En 1940, Hans Goldmann, un oftalmólogo de Berna, Suiza, desarrolló un sistema de lámpara de hendidura para documentar los exámenes oculares [2] . Este sistema es considerado por algunos autores posteriores como el primer sistema óptico confocal. [3] [4]

En 1943, Zun Koana publicó el sistema confocal. [3] En 1951, Hiroto Naora, colega de Koana, describió el microscopio confocal en Science para espectrofotometría [5] .

En la década de 1950, los biólogos necesitaban aumentar el contraste de las imágenes de objetos marcados con fluorocromo en secciones gruesas de tejido [6] . Para solucionar este problema , Marvin Minsky , profesor del Instituto Tecnológico de Massachusetts en Estados Unidos, propuso utilizar un esquema confocal para microscopios de fluorescencia. En 1957, Minsky recibió una patente para este esquema [7] .

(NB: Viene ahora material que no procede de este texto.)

(* ===== verification/HufFast.v ===== *)
(** * Four Huffman streams: the unchecked loop is the reference decoder

    [huf_4x1_fast_loop] keeps, per stream, a 64-bit container with a sentinel
    bit below its unread bits, and reads and writes without bounds checks.
    Here: none of its accesses leaves a buffer, and after it each stream
    stands where the reference decoder of [HufDecode] does, so that the
    section decodes to the four streams' reference symbols, on this path and
    on the plain one. *)

From S2P Require Import Prelude Words Constants Errors FseBuild BitDStream HufTable HufWeights.
From S2P Require Import HufFill HufStream HufDecode.

(** ** The sentinel *)

Lemma two_adic_unique a b k m : 0 <= a -> 0 <= b ->
  2 ^ a * (2 * k + 1) = 2 ^ b * (2 * m + 1) -> a = b.
Proof.
  assert (forall a b k m, 0 <= a < b -> 2 ^ a * (2 * k + 1) = 2 ^ b * (2 * m + 1) -> False) as Hlt.
  { intros x y k' m' H Heq. replace y with (x + (1 + (y - x - 1))) in Heq by lia.
    rewrite !pow2_add in Heq by lia. change (2 ^ 1) with 2 in Heq.
    pose proof (pow2_pos x ltac:(lia)). set (t := 2 ^ (y - x - 1)) in *.
    assert (2 * k' + 1 = 2 * (t * (2 * m' + 1))) as H2; [|lia].
    apply (Z.mul_reg_l _ _ (2 ^ x)); [lia|]. rewrite Heq. ring. }
  intros Ha Hb Heq. destruct (Z.lt_trichotomy a b) as [H|[H|H]]; [|done|].
  - exfalso. by apply (Hlt a b k m).
  - exfalso. apply (Hlt b a m k); [lia|done].
Qed.

(** The container: a window [w] with its sentinel, [c] bits consumed. *)
Definition container_of (w c : Z) : Z := wshl 64 (Z.lor w 1) c.

Lemma lor_1 w : 0 <= w -> Z.lor w 1 = w + (1 - w mod 2).
Proof.
  intros Hw. apply Z.bits_inj'. intros i Hi. rewrite Z.lor_spec.
  assert (w + (1 - w mod 2) = 2 * (w / 2) + 1) as -> by divlia.
  destruct (Z.eq_dec i 0) as [->|].
  - rewrite Z.testbit_odd_0. change (Z.testbit 1 0) with true. by rewrite orb_true_r.
  - replace i with (Z.succ (i - 1)) by lia. rewrite Z.testbit_odd_succ by lia.
    rewrite Z.bits_above_log2 with (a := 1) by (cbn; lia).
    rewrite orb_false_r. rewrite <- Z.div2_div, Z.div2_spec, Z.shiftr_spec by lia.
    f_equal; lia.
Qed.

Lemma container_ctz w c : 0 <= w < 2 ^ 64 -> 0 <= c <= 63 -> trailing_zeros 64 (container_of w c) = c.
Proof.
  intros Hw Hc. unfold container_of. rewrite wshl_div, lor_1 by lia.
  set (o := w + (1 - w mod 2)).
  assert (o mod 2 = 1) as Ho by (unfold o; divlia).
  assert ((o * 2 ^ c) mod 2 ^ 64 = 2 ^ c * (o mod 2 ^ (64 - c))) as ->.
  { replace 64 with (c + (64 - c)) at 1 by lia. rewrite pow2_add by lia.
    rewrite (Z.mul_comm o). apply Z.mul_mod_distr_l; apply Z.pow_nonzero; lia. }
  set (r := o mod 2 ^ (64 - c)).
  assert (r mod 2 = 1) as Hr.
  { unfold r. replace (64 - c) with (1 + (63 - c)) by lia. rewrite pow2_add by lia.
    change (2 ^ 1) with 2. rewrite <- Ho. apply Z.mod_mod_divide. exists (2 ^ (63 - c)). lia. }
  assert (0 <= r) by (apply Z.mod_pos_bound, pow2_pos; lia).
  assert (0 < r) by divlia.
  pose proof (pow2_pos c ltac:(lia)).
  destruct (trailing_zeros_spec 64 (2 ^ c * r)) as (k & Hk & Ht & Heq); [nia|].
  symmetry. apply (two_adic_unique c _ (r / 2) k); [lia|done|].
  rewrite <- Heq. f_equal. divlia.
Qed.

(** Eleven bits above the sentinel are the window's. *)
Lemma container_look w c : 0 <= w < 2 ^ 64 -> 0 <= c <= 52 ->
  Z.shiftr (container_of w c) 53 = bits w (53 - c) 11.
Proof.
  intros Hw Hc. unfold container_of. rewrite wshl_div, shiftr_div by lia.
  change 53 with (64 - 11) at 1. rewrite shift_look by lia.
  replace (64 - c - 11) with (53 - c) by lia.
  apply Z.bits_inj'. intros i Hi. rewrite !testbit_bits by lia. f_equal.
  rewrite Z.lor_spec. rewrite Z.bits_above_log2 with (a := 1) by (cbn; lia).
  apply orb_false_r.
Qed.

Lemma container_skip w c n : 0 <= c -> 0 <= n ->
  wshl 64 (container_of w c) n = container_of w (c + n).
Proof.
  intros Hc Hn. unfold container_of. rewrite !wshl_div by lia.
  rewrite Z.mul_mod_idemp_l by (apply Z.pow_nonzero; lia).
  rewrite pow2_add by lia. f_equal. lia.
Qed.

(** ** One stream's cursor in the section *)

Section fast.
Context (dt : list HuffmanEntry) (Hdt : prefix_table dt).
Context (src : list Z) (Hsrc : bytes src).

(** The stream [a, b) of the section. *)
Local Abbreviation part a b := (ztake (b - a) (zdrop a src)).
Local Abbreviation pval a b := (le_val (part a b)).

Lemma pval_bits a b : 0 <= a <= b -> b <= zlen src ->
  pval a b = bits (le_val src) (8 * a) (8 * (b - a)).
Proof. intros. by apply le_val_part. Qed.

(** The lookups of the section and of the stream agree on the bits the
    stream still has. *)
Lemma peek_part a b u m : 0 <= a <= b -> b <= zlen src -> 0 <= m <= u -> m <= 11 ->
  u <= 8 * (b - a) ->
  peek (le_val src) (8 * a + u) 11 / 2 ^ (11 - m) = peek (pval a b) u 11 / 2 ^ (11 - m).
Proof.
  intros Ha Hb Hm H11 Hu. apply Z.bits_inj'. intros i Hi.
  rewrite !Z.div_pow2_bits, !testbit_peek by lia.
  destruct (Z.ltb_spec (i + (11 - m)) 11); [|done]. cbn [andb].
  rewrite pval_bits by done.
  destruct (Z_lt_dec (i + (11 - m) + u - 11) 0); [lia|].
  rewrite testbit_bits by lia. destruct (Z.ltb_spec (i + (11 - m) + u - 11) (8 * (b - a))); [|lia].
  cbn [andb]. f_equal. lia.
Qed.

(** So do their cells, unless both pass the stream's start. *)
Lemma part_lookup a b u e : 0 <= a <= b -> b <= zlen src -> 0 < u <= 8 * (b - a) ->
  zget dt (peek (le_val src) (8 * a + u) HUF_FAST_TABLE_LOG) = Some e ->
  exists e', zget dt (peek (pval a b) u HUF_FAST_TABLE_LOG) = Some e' /\
    (e' = e \/ u < nb e /\ u < nb e').
Proof.
  intros Ha Hb Hu He. destruct (pt_cell dt Hdt _ _ He) as [Hnb _].
  pose proof (peek_range (pval a b) u HUF_FAST_TABLE_LOG ltac:(by vm_compute)) as Hpr.
  rewrite <- (pt_len dt Hdt) in Hpr. destruct (zget_is_Some _ _ Hpr) as [e' He'].
  destruct (pt_cell dt Hdt _ _ He') as [Hnb' _]. exists e'. split; [done|].
  unfold HUF_FAST_TABLE_LOG, HUF_TABLELOG_MAX in *.
  destruct (Z_le_gt_dec (nb e') u) as [Hle'|]; [left|destruct (Z_le_gt_dec (nb e) u) as [Hle|]; [left|right; lia]].
  - assert (zget dt (peek (le_val src) (8 * a + u) 11) = Some e'); [|congruence].
    apply (pt_prefix dt Hdt (peek (pval a b) u 11)); [done|apply peek_range; lia|].
    symmetry. apply (peek_part a b u (nb e') Ha Hb); lia.
  - assert (zget dt (peek (pval a b) u 11) = Some e); [|congruence].
    apply (pt_prefix dt Hdt (peek (le_val src) (8 * a + u) 11)); [done|apply peek_range; lia|].
    apply (peek_part a b u (nb e) Ha Hb); lia.
Qed.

Microscopio de barrido en tándem

En la década de 1960, el científico checoslovaco Mojmir Petran, de la Facultad de Medicina de la Universidad Charles en Pilsen, desarrolló el microscopio de barrido en tándem, el primer microscopio confocal comercial que utilizaba un disco giratorio, el disco de Nipkow,  para crear y localizar múltiples fuentes puntuales de excitación. y radiación. [8] [9]

Petran y su colega Milan Hadravsky presentaron una patente checoslovaca en 1966. La primera publicación científica con datos e imágenes obtenidas mediante este microscopio, por David Egger de la Universidad de Yale y el propio Mojmir Petran, se publicó en la revista Science en 1967 [10] . Una segunda publicación en 1968 describe la teoría y los detalles técnicos del instrumento [11] . En 1970, la invención fue patentada en los Estados Unidos. [12]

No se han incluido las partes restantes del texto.